Each line from the start of the entries through the line that contains "fraction are the" should be output exactly, please.

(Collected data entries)
....
(** * Taskly admin service: the event handlers of [srv/admin-service.ts]

    A shallow embedding of the [before], [after] and [on] handlers that
    [AdminService.init] registers, over a store of Projects and Tasks
    keyed by their [ID], followed by the properties of those handlers. *)

From Stdlib Require Import ZArith NArith Lia Ascii SpecFloat PrimFloat FloatOps.
From stdpp Require Import gmap strings list fin_maps pretty.

(** ** JavaScript values *)

(** A property of a request payload: left out ([undefined]), sent as
    [null], or carrying a value. *)
Inductive field (A : Type) : Type :=
  | Undefined
  | Null
  | Val (a : A).
Arguments Undefined {A}.
Arguments Null {A}.
Arguments Val {A} a.

(** A column read from the store is never [undefined]: it is [null]
    ([None]) or a value. *)
Definition column {A} (c : option A) : field A :=
  match c with
  | Some a => Val a
  | None => Null
  end.

(** [x !== undefined] *)
Definition defined {A} (x : field A) : bool :=
  match x with
  | Undefined => false
  | _ => true
  end.

(** The handlers on the store take budgets, costs and hours as whole
    numbers: on integers below 2^53 the sums, differences and comparisons
    of JavaScript are exact. Amounts that arrive as texts or carry a
    fraction are the subject of the section on the amounts as JavaScript
    values. *)
Definition truthy (x : field Z) : bool :=
  match x with
  | Val z => negb (z =? 0)%Z
  | _ => false
  end.

(** Truthiness of a string-valued property (a date, an identifier, a name). *)
Definition truthy_str (x : field string) : bool :=
  match x with
  | Val s => negb (String.eqb s "")
  | _ => false
  end.

(** [ToNumber]: [null] is 0, [undefined] is NaN ([None]). *)
Definition toNumber (x : field Z) : option Z :=
  match x with
  | Val z => Some z
  | Null => Some 0%Z
  | Undefined => None
  end.

(** [x < y]; a comparison with NaN is false. *)
Definition js_lt (x y : field Z) : bool :=
  match toNumber x, toNumber y with
  | Some a, Some b => (a <? b)%Z
  | _, _ => false
  end.

(** [x > y] *)
Definition js_gt (x y : field Z) : bool := js_lt y x.

(** [x - y] on columns of a stored row ([null] counts as 0). *)
Definition js_sub (x y : option Z) : Z := (default 0 x - default 0 y)%Z.

(** [x + y] with a stored column on the left. *)
Definition js_add (x : option Z) (y : Z) : Z := (default 0 x + y)%Z.

(** [x || 0] *)
Definition or_zero (x : field Z) : Z :=
  match x with
  | Val z => z
  | _ => 0%Z
  end.

(** ** Dates *)

(** A calendar date [YYYY-MM-DD] is its day number since the epoch;
    [new Date(d)] reads a date-only string as midnight UTC and gives the
    time value in milliseconds, which is what [<] compares. *)
Definition Date := Z.
Definition msPerDay : Z := 86400000.
Definition newDate (d : Date) : Z := (d * msPerDay)%Z.

(** The clock of the server: the time value of [new Date()] and the
    offset of the local time zone, local time = UTC + [tzOffset], both in
    milliseconds. *)
Record Clock := { now : Z; tzOffset : Z }.

(** [today = new Date(); today.setHours(0, 0, 0, 0)]: the time value of
    the last local midnight. *)
Definition todayMidnight (c : Clock) : Z :=
  ((now c + tzOffset c) `div` msPerDay * msPerDay - tzOffset c)%Z.

(** The local calendar date of the clock. *)
Definition localDate (c : Clock) : Date :=
  ((now c + tzOffset c) `div` msPerDay)%Z.

(** ** Double precision numbers *)

(** The completion rate goes through a division and a product of doubles,
    so these are binary64 operations of the Standard Library's
    specification of IEEE 754. *)
Definition Number (z : Z) : spec_float := binary_normalize 53 1024 z 0 false.
Definition js_div : spec_float -> spec_float -> spec_float := SFdiv 53 1024.
Definition js_mul : spec_float -> spec_float -> spec_float := SFmul 53 1024.

Global Instance spec_float_eq_dec : EqDecision spec_float.
Proof. solve_decision. Defined.

(** floor (m * 2^e + 1/2) *)
Definition round_half_up (m e : Z) : Z :=
  match e with
  | Zneg p => ((2 * m + 2 ^ Zpos p) `div` 2 ^ (Zpos p + 1))%Z
  | _ => (m * 2 ^ e)%Z
  end.

(** [Math.round]: the nearest integer, ties towards +Infinity. *)
Definition Math_round (x : spec_float) : spec_float :=
  match x with
  | S754_finite s m e =>
      binary_normalize 53 1024 (round_half_up (cond_Zopp s (Zpos m)) e) 0 s
  | _ => x
  end.

(** [p * 2 ^ k] *)
Definition shl (p : positive) (k : Z) : positive :=
  match k with
  | Zpos j => Pos.iter xO p j
  | _ => p
  end.

(** ** Entities ([db/schema.cds]) *)

Inductive ProjectStatus := Planning | Active | OnHold | Completed | Cancelled.
Inductive TaskPriority := Low | Medium | High | Critical.
Inductive TaskStatus := ToDo | InProgress | InReview | Done | Blocked.

Global Instance TaskStatus_eq_dec : EqDecision TaskStatus.
Proof. solve_decision. Defined.

(** [status === 'DONE'] *)
Definition is_done (s : TaskStatus) : bool :=
  match s with
  | Done => true
  | _ => false
  end.

Record Project := {
  p_ID : string;
  p_name : string;
  p_description : option string;
  p_status : ProjectStatus;
  p_budget : option Z;
  p_actualCost : option Z;
  p_startDate : option Date;
  p_endDate : option Date;
}.

Record Task := {
  t_ID : string;
  t_title : string;
  t_description : option string;
  t_priority : TaskPriority;
  t_status : TaskStatus;
  t_estimatedHours : option Z;
  t_actualHours : option Z;
  t_dueDate : option Date;
  t_completedAt : option Z;
  t_assignedTo : option string;
  t_project_ID : option string;
}.

(** The two tables; [ID] is the key. *)
Record Store := {
  Projects : gmap string Project;
  Tasks : gmap string Task;
}.

(** [SELECT.one.from(T).where({ ID: id })] *)
Definition select_one {A} (tbl : gmap string A) (id : string) : option A :=
  tbl !! id.

(** [SELECT.from(T).where(p)] *)
Definition select_where {A} (p : A -> bool) (tbl : gmap string A) : list A :=
  List.filter p (snd <$> map_to_list tbl).

(** [UPDATE(T).set(f).where({ ID: id })] *)
Definition update_where {A} (f : A -> A) (id : string) (tbl : gmap string A)
  : gmap string A :=
  alter f id tbl.

(** [{ project_ID: id }] as a [where] clause; [null] equals nothing. *)
Definition of_project (id : string) (t : Task) : bool :=
  match t_project_ID t with
  | Some p => String.eqb p id
  | None => false
  end.

(** ** The request *)

(** What a handler sees of a request: the store, and the errors and
    warnings registered so far. *)
Record Req := {
  db : Store;
  errors : list (Z * string);
  warnings : list string;
}.

Definition Handler (A : Type) : Type := Req -> A * Req.

Global Instance Handler_ret : MRet Handler := fun A a r => (a, r).

Global Instance Handler_bind : MBind Handler := fun A B k h r =>
  let '(a, r') := h r in k a r'.

(** [req.error(code, message)] registers the error; the handler goes on. *)
Definition req_error (code : Z) (msg : string) : Handler unit :=
  fun r => (tt, {| db := db r; errors := errors r ++ [(code, msg)];
                   warnings := warnings r |}).

(** [req.warn(message)] *)
Definition req_warn (msg : string) : Handler unit :=
  fun r => (tt, {| db := db r; errors := errors r;
                   warnings := warnings r ++ [msg] |}).

Definition read_db : Handler Store := fun r => (db r, r).

Definition write_db (f : Store -> Store) : Handler unit :=
  fun r => (tt, {| db := f (db r); errors := errors r;
                   warnings := warnings r |}).

(** [if (c) { h }] *)
Definition when (c : bool) (h : Handler unit) : Handler unit :=
  if c then h else mret tt.

(** The answer to a request: the payload with the warnings attached, or
    the registered errors. *)
Inductive Response (A : Type) : Type :=
  | Succeeded (payload : A) (warns : list string)
  | Failed (errs : list (Z * string)).
Arguments Succeeded {A} payload warns.
Arguments Failed {A} errs.

Definition start (st : Store) : Req :=
  {| db := st; errors := []; warnings := [] |}.

(** Modelled from the spec: the request context of the protocol layer,
    which is not part of the sources. An error signalled with [req.error]
    is blocking: once a phase has signalled one the request is aborted,
    nothing of it is committed and the errors are returned to the caller;
    warnings are attached to the successful response. *)
Definition dispatch {A} (before : Handler unit) (on : Handler A) (st : Store)
  : Response A * Store :=
  let '(_, r1) := before (start st) in
  match errors r1 with
  | [] =>
      let '(a, r2) := on r1 in
      match errors r2 with
      | [] => (Succeeded a (warnings r2), db r2)
      | errs => (Failed errs, st)
      end
  | errs => (Failed errs, st)
  end.

(** A request answered with nothing but errors of one status code. *)
Definition rejected_with {A} (code : Z) (resp : Response A) : Prop :=
  exists errs, resp = Failed errs /\ errs <> [] /\
    Forall (fun e => e.1 = code) errs.

(** ** Strings *)

(** The double quote character of the message templates. *)
Definition dquote : string := String (Ascii.ascii_of_nat 34) EmptyString.

(** Strings are held as their UTF-8 bytes. *)
Definition byte (c : Ascii.ascii) : N := Ascii.N_of_ascii c.

Definition bytes (l : list N) : string :=
  fold_right (fun n s => String (Ascii.ascii_of_N n) s) EmptyString l.

(** The code points [String.prototype.trim] strips: the WhiteSpace and
    LineTerminator productions of ECMAScript (tab, line feed, vertical
    tab, form feed, carriage return, space, no-break space, the space
    separators of Unicode, line and paragraph separator, byte order
    mark). *)
Definition white_space_code_points : list N :=
  [9; 10; 11; 12; 13; 32; 160; 5760; 8192; 8193; 8194; 8195; 8196; 8197; 8198;
   8199; 8200; 8201; 8202; 8232; 8233; 8239; 8287; 12288; 65279]%N.

Definition is_white_space (cp : N) : bool :=
  bool_decide (cp ∈ white_space_code_points).

Definition continuation (n : N) : bool := (128 <=? n)%N && (n <=? 191)%N.

(** The code point of a sequence of two bytes. *)
Definition two_bytes (n1 n2 : N) : option N :=
  if (194 <=? n1)%N && (n1 <=? 223)%N && continuation n2
  then Some ((n1 - 192) * 64 + (n2 - 128))%N else None.

(** The code point of a sequence of three bytes. *)
Definition three_bytes (n1 n2 n3 : N) : option N :=
  let cp := ((n1 - 224) * 4096 + (n2 - 128) * 64 + (n3 - 128))%N in
  if (224 <=? n1)%N && (n1 <=? 239)%N && continuation n2 && continuation n3
     && (2048 <=? cp)%N
  then Some cp else None.

(** [s.trimStart()]: no code point of four bytes is white space. *)
Fixpoint trimStart (s : string) : string :=
  match s with
  | EmptyString => s
  | String b1 s1 =>
      if (byte b1 <? 128)%N then
        if is_white_space (byte b1) then trimStart s1 else s
      else
        match s1 with
        | String b2 s2 =>
            match two_bytes (byte b1) (byte b2) with
            | Some cp => if is_white_space cp then trimStart s2 else s
            | None =>
                match s2 with
                | String b3 s3 =>
                    match three_bytes (byte b1) (byte b2) (byte b3) with
                    | Some cp => if is_white_space cp then trimStart s3 else s
                    | None => s
                    end
                | EmptyString => s
                end
            end
        | EmptyString => s
        end
  end.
....
● Result of this exercise:
(** * Taskly admin service: the event handlers of [srv/admin-service.ts]

    A shallow embedding of the [before], [after] and [on] handlers that
    [AdminService.init] registers, over a store of Projects and Tasks
    keyed by their [ID], followed by the properties of those handlers. *)

From Stdlib Require Import ZArith NArith Lia Ascii SpecFloat PrimFloat FloatOps.
From stdpp Require Import gmap strings list fin_maps pretty.

(** ** JavaScript values *)

(** A property of a request payload: left out ([undefined]), sent as
    [null], or carrying a value. *)
Inductive field (A : Type) : Type :=
  | Undefined
  | Null
  | Val (a : A).
Arguments Undefined {A}.
Arguments Null {A}.
Arguments Val {A} a.

(** A column read from the store is never [undefined]: it is [null]
    ([None]) or a value. *)
Definition column {A} (c : option A) : field A :=
  match c with
  | Some a => Val a
  | None => Null
  end.

(** [x !== undefined] *)
Definition defined {A} (x : field A) : bool :=
  match x with
  | Undefined => false
  | _ => true
  end.

(** The handlers on the store take budgets, costs and hours as whole
    numbers: on integers below 2^53 the sums, differences and comparisons
    of JavaScript are exact. Amounts that arrive as texts or carry a
    fraction are the subject of the section on the amounts as JavaScript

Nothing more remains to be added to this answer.